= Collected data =
★ ★ ★

Lemma CopyMerge_total a b : CopyMerge a b = Ok (copy_merge a b).
Proof. destruct a as [a|], b as [b|]; try done. apply CopyMerge_eq. Qed.

Lemma Copy_fields a b :
  Copy (Some a) = Copy (Some b) ->
  ReasonStats.Copy (Reason a) = ReasonStats.Copy (Reason b) /\
  ConfigsUpdated a = ConfigsUpdated b /\ AddressesUpdated a = AddressesUpdated b /\
  Forced a = Forced b /\ Full a = Full b /\ Push a = Push b /\ Start a = Start b /\
  Delta a = Delta b.
Proof. rewrite !request_Copy_eq. intros H; injection H as H1 H2 H3 H4 H5 H6 H7 H8. done. Qed.

(** Merging looks at its receiver only up to a copy. *)
Lemma merge_requests_copy a a' b :
  Copy (Some a) = Copy (Some a') -> merge_requests a b = merge_requests a' b.
Proof.
  intros (Hr & H1 & H2 & H3 & H4 & H5 & H6 & H7)%Copy_fields.
  pose proof (f_equal nmap_get Hr) as Hr'. rewrite !nmap_get_Copy in Hr'.
  unfold merge_requests. by rewrite Hr, Hr', H1, H2, H3, H4, H5, H6, H7.
Qed.

Lemma Copy_idemp o : Copy (Copy o) = Copy o.
Proof.
  destruct o as [r|]; [|done]. rewrite !request_Copy_eq. simpl. do 2 f_equal.
  unfold ReasonStats.Copy at 1.
  destruct (Nat.eqb_spec (ReasonStats.Len (ReasonStats.Copy (Reason r))) 0) as [E|E].
  - apply ReasonStats.Len_zero in E. rewrite nmap_get_Copy in E.
    unfold ReasonStats.Copy. by apply ReasonStats.Len_zero in E as ->.
  - rewrite nmap_get_Copy. unfold ReasonStats.Copy in *.
    by destruct (ReasonStats.Len (Reason r) =? 0)%nat.
Qed.

Lemma stands_for_single r : stands_for [r] (Some r).
Proof. by exists r, r. Qed.

Lemma stands_for_copy r : stands_for [r] (Copy (Some r)).
Proof.
  rewrite request_Copy_eq. eexists _, r. split; [done|]. split; [done|].
  rewrite <- request_Copy_eq. by rewrite Copy_idemp.
Qed.

Lemma stands_for_snoc batch o r :
  stands_for batch o -> stands_for (batch ++ [r]) (copy_merge o (Some r)).
Proof.
  intros (a & m & -> & Hm & Hc). destruct batch as [|b batch]; [done|].
  simpl in Hm. injection Hm as <-. eexists _, _. split; [done|].
  split; [simpl; by rewrite fold_left_app|].
  cbn [copy_merge fold_left]. by rewrite (merge_requests_copy _ _ _ Hc).
Qed.

Lemma stands_for_nonempty batch o : stands_for batch o -> batch <> [] /\ exists r, o = Some r.
Proof. intros (r & m & -> & Hm & _). split; [by destruct batch|eauto]. Qed.

#[export] Hint Resolve stands_for_single stands_for_copy stands_for_snoc : dubbo.

(** Two queues that agree on a connection have the same view of it. *)
Lemma conn_view_frame p p' con batch :
  conn_view p con batch ->
  pending p' !! con = pending p !! con -> processing p' !! con = processing p !! con ->
  (con ∈ queue p' <-> con ∈ queue p) -> conn_view p' con batch.
Proof.
  intros Hv Hpe Hpr Hq. destruct Hv.
  - apply view_idle; [congruence..|tauto].
  - eapply view_waiting; [by rewrite Hpe|done|congruence|tauto].
  - apply view_busy; [congruence..|tauto].
  - eapply view_busy_owed; [by rewrite Hpe|by rewrite Hpr|done|tauto].
Qed.

(** The batch each connection is owed after a step. *)
Definition owed_after (open : bool) (l : label) (con : ptr) (batch : list PushRequest)
  : list PushRequest :=
  match l with
  | LEnqueue c r => if open && bool_decide (c = con) then batch ++ [r] else batch
  | LDequeue c _ => if bool_decide (c = con) then [] else batch
  | _ => batch
  end.
(** After a flush the index is exactly the dependencies of the stored
    entries. *)
Lemma Flush_exact l :
  inv l -> forall k cfg,
  k ∈ GoSet.members (configIndex (Flush l)) cfg <->
  exists v, contents (store (Flush l)) !! k = Some v /\ cfg ∈ dependentConfigs v.
Proof.
  intros [Hix Hb Ht] k cfg. unfold Flush; simpl.
  change (fold_left _ (evictQueue l) l) with (flush_queue l (evictQueue l)).
  rewrite flush_queue_members, flush_queue_store. split.
  - intros [Hk Hn]. destruct (Hb _ _ Hk) as [?|Hq]; [done|].
    destruct (contents (store l) !! k) as [v|] eqn:E.
    + destruct (decide (cfg ∈ dependentConfigs v)); [eauto|].
      exfalso. apply Hn. split; [done|]. by intros ? [= <-].
    + exfalso. apply Hn. split; done.
  - intros (v & Hv & Hc). split; [by eapply Hix|]. intros [_ Hn]. by eapply Hn.
Qed.

Lemma Flush_inv l : inv l -> inv (Flush l).
Proof.
  intros Hi. pose proof (Flush_exact l Hi) as Hex. destruct Hi as [Hix Hb Ht]. split.
  - intros k v cfg ??. apply Hex. eauto.
  - intros k cfg Hk. left. by apply Hex.
  - by apply flush_queue_tidy.
Qed.

Lemma new_inv : inv newTypedXdsCache.
Proof.
  split; simpl.
  - intros k v cfg. rewrite contents_new, lookup_empty. done.
  - intros k cfg. unfold GoSet.members. rewrite lookup_empty. set_solver.
  - intros k s. by rewrite lookup_empty.
Qed.

Lemma ClearAll_inv l now : inv (ClearAll l now).
Proof.
  split; simpl.
  - intros k v cfg. rewrite contents_new, lookup_empty. done.
  - intros k cfg. unfold GoSet.members. rewrite lookup_empty. set_solver.
  - intros k s. by rewrite lookup_empty.
Qed.

Lemma set_store_inv l s : contents s = contents (store l) -> inv l -> inv (set_store l s).
Proof.
  intros E [Hix Hb Ht]. split; simpl; [|intros k cfg Hk|done].
  - rewrite E. done.
  - destruct (Hb k cfg Hk) as [(v & ? & ?)|?]; [left; exists v; simpl; by rewrite E|by right].
Qed.

(** *** Additions *)

(** What [Add] does once it has decided to write. *)
Definition write_entry l k deps (tok : CacheToken) (v : option R) : cache :=
  let '(cur, s) := lru_get (store l) k in
  let '(s, evicted) := lru_add s k (mkCacheValue v tok deps) in
  let q := callbacks (evictQueue l) evicted in
  mkLru s tok (updateConfigIndex (configIndex l) k deps)
    (match cur with Some c => q ++ [(k, dependentConfigs c)] | None => q end)
    (evictedOnClear l).

(** [Add] writes, or leaves the cache as it was (up to recency). *)
Inductive add_outcome l k deps (req : option PushRequest) (v : option R) : cache -> Prop :=
  | add_ignored s : contents s = contents (store l) ->
      add_outcome l k deps req v (set_store l s)
  | add_written r : req = Some r -> IsZero (Start r) = false ->
      token l <= time_token (Start r) ->
      (forall c, contents (store l) !! k = Some c -> cv_token c < time_token (Start r)) ->
      add_outcome l k deps req v (write_entry l k deps (time_token (Start r)) v).

Lemma set_store_same l : set_store l (store l) = l.
Proof. by destruct l. Qed.
(* ===== verification/EndpointShards.v ===== *)
(** * The endpoint index

    [dubbod/discovery/pkg/model/endpointshards.go]: the endpoints of every
    service, by registry, and the decision which kind of push a change of them
    needs.  Endpoints are pointers the registries never leave nil; the index
    takes the service's lock and its own lock around each operation, so an
    operation is one step on the value of the index. *)

From S2P Require Import Prelude GoStrings GoSets GoSlices ConfigKeys Service XdsCache.

Inductive PushType : Type := NoPush | IncrementalPush | FullPush.

#[global] Instance PushType_eq_dec : EqDecision PushType.
Proof. solve_decision. Defined.

(** [ShardKey] holds the provider of a registry only. *)
Definition ShardKey : Type := string.

Record EndpointShards : Type := mkShards {
  Shards : gmap ShardKey (list DubboEndpoint);
  ServiceAccounts : gset string
}.

(** What the index needs of the interface [XdsCache]: the invalidation of a
    set of configurations, given the readings of the clock. *)
Definition clock : Type := Time * Time * Time * Time.
Class XdsCacheClear (C : Type) := cache_Clear : C -> clock -> nset ConfigKey -> C.

#[global] Instance impl_clear {R L LS} `{!LRUCache Z (cacheValue R) L}
    `{!LRUCache string (cacheValue R) LS} (HashCode : ConfigKey -> ConfigHash)
  : XdsCacheClear (XdsCacheImpl R L LS) := Xds_Clear HashCode.

(** [DisabledCache]. *)
#[global] Instance disabled_clear : XdsCacheClear unit := fun _ _ _ => tt.

Record EndpointIndex (C : Type) : Type := mkIndex {
  shardsBySvc : gmap string (gmap string EndpointShards);
  cache : C
}.
Arguments mkIndex {_} _ _.
Arguments shardsBySvc {_} _.
Arguments cache {_} _.

(** ** Operations *)

Definition by_key (eps : list DubboEndpoint) : gmap string DubboEndpoint :=
  fold_left (fun m ep => <[Endpoint_Key ep := ep]> m) eps ∅.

★ ★ ★

= Assigned task =
The required output is every line above from the one with "service, by registry, and" down to the one with "(** What the", restated word for word, ends included.

= Output below =
    service, by registry, and the decision which kind of push a change of them
    needs.  Endpoints are pointers the registries never leave nil; the index
    takes the service's lock and its own lock around each operation, so an
    operation is one step on the value of the index. *)

From S2P Require Import Prelude GoStrings GoSets GoSlices ConfigKeys Service XdsCache.

Inductive PushType : Type := NoPush | IncrementalPush | FullPush.

#[global] Instance PushType_eq_dec : EqDecision PushType.
Proof. solve_decision. Defined.

(** [ShardKey] holds the provider of a registry only. *)
Definition ShardKey : Type := string.

Record EndpointShards : Type := mkShards {
  Shards : gmap ShardKey (list DubboEndpoint);
  ServiceAccounts : gset string
}.

(** What the index needs of the interface [XdsCache]: the invalidation of a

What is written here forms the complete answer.